Ol deyince olduran Rabbinin izni ile kainat, kainatın içinde Dünya, dünyanın üstünde bir mahluk, kendisinden insan olarak söz edilmeye değer bir varlık halini alıncaya kadar üzerinden uzun bir zaman geçmiştir. Ve ona doğru yol gösterilmiştir.(insan/dehr 76/1-3)
Doğru yol, insanlara ancak onlara örneklik edecek Resuller ve Resullerin de ümmetleriyle birlikte uymak zorunda oldukları kitaplar veya sahifeler yoluyla gösterilmiştir.

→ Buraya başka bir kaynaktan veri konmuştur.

(** X20: a cap of 0 is not read as "no cap". With eviction on and the
    cap 0, a [createBackup] that reports success has evicted its own
    backup before it returns: if the id is new to the log and the file
    can be deleted, the returned id is in no entry of the saved log, the
    file is gone, and the saved log holds entries of the former log
    only. *)
Theorem createBackup_cap_zero (objectName objectType schemaName
    definition : jsstring) (operation : Operation) (database : jsstring)
    w r w' :
  createBackup objectName objectType schemaName definition operation
    database w = (Ok r, w') ->
  BackupResult.success r = true ->
  BackupConfig.auto_cleanup (config w) = true ->
  BackupConfig.max_backups_per_object (config w) = 0%Z ->
  unlink_fails w (path_join (backup_dir w) (BackupResult.backup_file r))
    = None ->
  (forall b, b ∈ log_of w -> BackupEntry.id b <> BackupResult.backup_id r) ->
  entry_of w' (BackupResult.backup_id r) = None /\
  files w' !! path_join (backup_dir w) (BackupResult.backup_file r) = None /\
  log_of w' `sublist_of` log_of w.
Proof.
  intros Hrun Hsuccess Hauto Hcap Hunlink Hfresh.
  destruct (createBackup_success_inv _ _ _ _ _ _ _ _ _ Hrun Hsuccess)
    as (Henv & suffix & stamp & t & t' & w_mid & log0 & log1 & w_after
        & updated & Hr & Henv_mid & _ & Hfile & _ & Hlog0 & Hevict & Hw').
  cbn zeta in *. rewrite Hauto, Hcap in Hevict.
  set (backupId := str "bkp_" ++ suffix) in *.
  set (backupFilename := getObjectTypeDir objectType ++ str "/"
         ++ sanitize objectName ++ str "_" ++ stamp ++ str ".sql") in *.
  set (content := formatBackupContent_at (clock w t) objectName objectType
                    schemaName definition (operation_name operation)
                    database) in *.
  set (entry := new_entry backupId (toISOString (clock w t')) operation
                  objectType objectName schemaName database backupFilename
                  content) in *.
  assert (BackupResult.backup_id r = backupId /\
          BackupResult.backup_file r = backupFilename) as [Hid Hname]
    by (by rewrite Hr).
  rewrite Hid, Hname in *. clear Hr.
  set (path := path_join (backup_dir w) backupFilename) in *.
  assert (file_path w_mid entry = path) as Hpath.
  { unfold file_path, backup_dir, path.
    by destruct Henv_mid as (-> & -> & _). }
  assert (same_name objectName entry = true) as Hsame
    by (unfold same_name, seq_eq; by apply bool_decide_eq_true).
  unfold cleanupOldBackups in Hevict.
  cbn [BackupLog.backups BackupLog.set_backups List.filter] in Hevict.
  rewrite Hsame in Hevict. cbn [length] in Hevict.
  rewrite (proj2 (Z.ltb_lt _ _)) in Hevict by lia.
  unfold slice_from in Hevict. cbn [Z.ltb Z.compare] in Hevict.
  change (Z.to_nat 0) with 0 in Hevict. rewrite drop_0 in Hevict.
  cbn [for_of] in Hevict. unfold bind at 1 in Hevict.
  unfold bind at 1 in Hevict.
  rewrite remove_backup_step in Hevict.
  assert (delete_throws w_mid entry = false) as Hcan.
  { unfold delete_throws. rewrite Hpath.
    change (file_path w entry) with path in Hfile. rewrite Hfile.
    replace (unlink_fails w_mid path) with (unlink_fails w path)
      by (by destruct Henv_mid as (_ & _ & _ & _ & _ & _ & _ & ->)).
    rewrite Hunlink. apply bool_decide_eq_false. by intros [? ?]. }
  rewrite Hcan, remove_by_id_head, Hpath in Hevict.
  destruct (CreateProofs.remove_loop_run
              (List.filter (same_name objectName) (log_of w)) (log_of w)
              (set_files w_mid (delete path (files w_mid))))
    as (bs' & fs' & Hloop & Hsub & Hfs).
  rewrite Hloop in Hevict. injection Hevict as <- <-.
  assert (log_of w' = bs') as Hlog' by (by subst w').
  rewrite Hlog'. split; [|split; [|done]].
  - unfold entry_of. rewrite Hlog'.
    destruct (List.find _ bs') as [b|] eqn:Hfind; [|done].
    apply find_some in Hfind as [Hb Hbid].
    apply bool_decide_eq_true in Hbid.
    destruct (Hfresh b); [|done].
    eapply elem_of_sublist; [|exact Hsub]. by apply list_elem_of_In.
  - subst w'. cbn [files set_logFile set_ticks set_files].
    destruct (Hfs path) as [-> | ->]; [|done].
    cbn. apply lookup_delete_eq.
Qed.

End Proofs.
End LifecycleProofs.
(** ** Statistics *)

Module StatsProofs.
Import JS Store Backup BackupSpec Stats StatsSpec.
Local Open Scope js_scope.

Lemma str_lt_irrefl a : str_lt a a = false.
Proof.
  induction a as [|x a IH]; [done|]. cbn.
  by rewrite N.ltb_irrefl, N.eqb_refl, IH.
Qed.

Lemma str_lt_trans a : forall b c,
  str_lt a b = true -> str_lt b c = true -> str_lt a c = true.
Proof.
  induction a as [|x a IH]; intros [|y b] [|z c]; cbn; try done.
  intros Hab Hbc.
  apply orb_true_iff in Hab as [Hxy|[Hxy Hab]%andb_true_iff];
    apply orb_true_iff in Hbc as [Hyz|[Hyz Hbc]%andb_true_iff];
    apply orb_true_iff.
  - left. apply N.ltb_lt in Hxy, Hyz. apply N.ltb_lt. lia.
  - left. apply N.ltb_lt in Hxy. apply N.eqb_eq in Hyz. apply N.ltb_lt. lia.
  - left. apply N.ltb_lt in Hyz. apply N.eqb_eq in Hxy. apply N.ltb_lt. lia.
  - right. apply N.eqb_eq in Hxy, Hyz. subst.
    rewrite N.eqb_refl. cbn. by eapply IH.
Qed.

Section Proofs.
Context {P : Platform}.
Variable stat_size : jsstring -> option N.

Lemma bump_lookup counts key k :
  default 0 (bump counts key !! k)
  = default 0 (counts !! k) + (if bool_decide (key = k) then 1 else 0).
Proof.
  unfold bump. case_bool_decide as Hk.
  - subst. by rewrite lookup_insert_eq.
  - rewrite lookup_insert_ne by done. lia.
Qed.

Lemma bump_positive counts key :
  (forall k, counts !! k <> Some 0) -> forall k, bump counts key !! k <> Some 0.
Proof.
  intros Hpos k. unfold bump.
  destruct (decide (key = k)) as [->|Hne].
  - rewrite lookup_insert_eq. intros [= H]. lia.
  - by rewrite lookup_insert_ne.
Qed.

Allah, kendilerine kitap verilenlerden, o kitabın içindekilerini, insanlara açıklayacaklarına ve
gizlemeyeceklerine dair söz almıştı. Fakat onlar sözlerinde durmadılar ve basit dünya menfaatini ona tercih ettiler.(Al-i İmran 3/187)
Müslüman olmakla övünenler ve kitaba vakıf olduklarını iddia edenler, kendilerine verilen kitabın içindekilerini insanlara açıkladılar mı? Hayır! O kitabı Arap harfleriyle okutmayı ve ezberletmeyi ana hedef yaptılar ve asırlarca insanlara manasını bilmedikleri ayetleri ezbere okuttular. Sadece bu türlü okumayı cennete vesile yaptılar. O kitabın, yalanı, iftirayı, hırsızlığı, ahlaksızlığı, arsızlığı, yetim hakkı yemeyi, adaletsizliği, her türlü haksızlığı velhasıl, insan onuruna yakışmayan bütün çirkinlikleri yasakladığını açıklamadılar.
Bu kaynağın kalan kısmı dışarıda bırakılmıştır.